WHAT TO WORK ON: Give the number of lines in the listing below that include the word "else", with nothing more.

DATA EXCERPTS:
Lemma compact_parts w s : 0 <= w < 2 ^ 23 -> 0 <= s < 256 ->
  let c := w + s * 2 ^ 24 in
  is_u 32 c /\ c / 2 ^ 24 = s /\ c mod 2 ^ 23 = w /\ cr_negative (arith_uint256_set_compact c) = false.
Proof.
  intros Hw Hs c. assert (c / 2 ^ 24 = s) by (unfold c; div_mod_lia).
  assert (c mod 2 ^ 23 = w) by (unfold c; div_mod_lia).
  split_and!; [unfold is_u, c; lia|done|done|].
  cbn [arith_uint256_set_compact cr_negative]. change 0x00800000 with (1 ≪ 23).
  rewrite land_bit, Z.testbit_eqb by lia. replace (c / 2 ^ 23) with (s * 2) by (unfold c; div_mod_lia).
  rewrite Z.mod_mul by lia. apply andb_false_r.
Qed.

(** Dropping [k] low bytes. *)
Definition truncate_bytes (x k : Z) : Z := x / 256 ^ k * 256 ^ k.

Lemma truncate_bytes_bound x k : 0 <= x -> 0 <= k ->
  0 <= truncate_bytes x k <= x /\ x < truncate_bytes x k + 256 ^ k.
Proof.
  intros Hx Hk. unfold truncate_bytes. assert (0 < 256 ^ k) as Hp by (apply Z.pow_pos_nonneg; lia).
  pose proof (Z.div_mod x (256 ^ k) ltac:(lia)). pose proof (Z.mod_pos_bound x (256 ^ k) Hp).
  assert (0 <= x / 256 ^ k) by (apply Z.div_pos; lia). lia.
Qed.

(** The word [get_compact] emits, taken apart: its mantissa and size, the value
    it denotes, and the precision the mantissa keeps. *)
Lemma compact_encoding x : 0 <= x < R256 ->
  let n := (Zbits x + 7) / 8 in
  let m := if n <=? 3 then x * 256 ^ (3 - n) else x / 256 ^ (n - 3) in
  let w := if m <? 2 ^ 23 then m else m / 256 in
  let s := compact_size_of x in
  0 <= w < 2 ^ 23 /\ 0 <= s <= 33 /\
  (if s <=? 3 then w / 256 ^ (3 - s) else w * 256 ^ (s - 3)) = truncate_bytes x (Z.max 0 (s - 3)) /\
  (3 < s -> 2 ^ 15 <= w).
Proof.
  intros Hx n m w s. destruct (byte_length_bound x n Hx eq_refl) as (Bn & Bx & Bl).
  pose proof (mantissa_bound x n Hx eq_refl) as Bm. fold m in Bm.
  unfold w, s, compact_size_of. fold n m. unfold truncate_bytes.
  assert (3 < n -> 2 ^ 16 <= x / 256 ^ (n - 3)) as Hbig.
  { intros. apply Z.div_le_lower_bound; [lia|]. change (2 ^ 16) with (256 ^ 2).
    rewrite <- Z.pow_add_r by lia. replace (n - 3 + 2) with (n - 1) by lia. apply Bl.
    destruct (decide (x = 0)) as [E0|]; [|lia].
    assert (n = 0) by (unfold n; rewrite E0; done). lia. }
  destruct (Z.ltb_spec m (2 ^ 23)) as [Hm|Hm].
  - split_and!; [lia|lia|lia|lia| |].
    + unfold m. destruct (Z.leb_spec n 3).
      * rewrite Z.div_mul by lia. rewrite Z.max_l, Z.pow_0_r, Z.div_1_r by lia. lia.
      * by rewrite Z.max_r by lia.
    + unfold m in *. destruct (Z.leb_spec n 3); lia.
  - split_and!; [apply Z.div_pos; lia|apply Z.div_lt_upper_bound; lia|lia|lia| |].
    + unfold m. destruct (Z.leb_spec (n + 1) 3); [|destruct (Z.leb_spec n 3)].
      * replace (n <=? 3) with true by lia. rewrite Z.div_div by lia.
        replace (256 * 256 ^ (3 - (n + 1))) with (256 ^ (3 - n))
          by (rewrite <- Z.pow_succ_r by lia; f_equal; lia).
        rewrite Z.div_mul, Z.max_l, Z.pow_0_r, Z.div_1_r by lia. lia.
      * replace n with 3 by lia. rewrite Z.max_r by lia. simpl (3 - 3). simpl (3 + 1 - 3).
        by rewrite Z.pow_0_r, Z.mul_1_r, Z.pow_1_r.
      * rewrite Z.max_r, Z.div_div by lia. replace (256 ^ (n - 3) * 256) with (256 ^ (n + 1 - 3)); [done|].
        rewrite Z.mul_comm, <- Z.pow_succ_r by lia. f_equal. lia.
    + intros _. apply Z.div_le_lower_bound; lia.
Qed.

RESPONSE FOR THIS EXERCISE: 3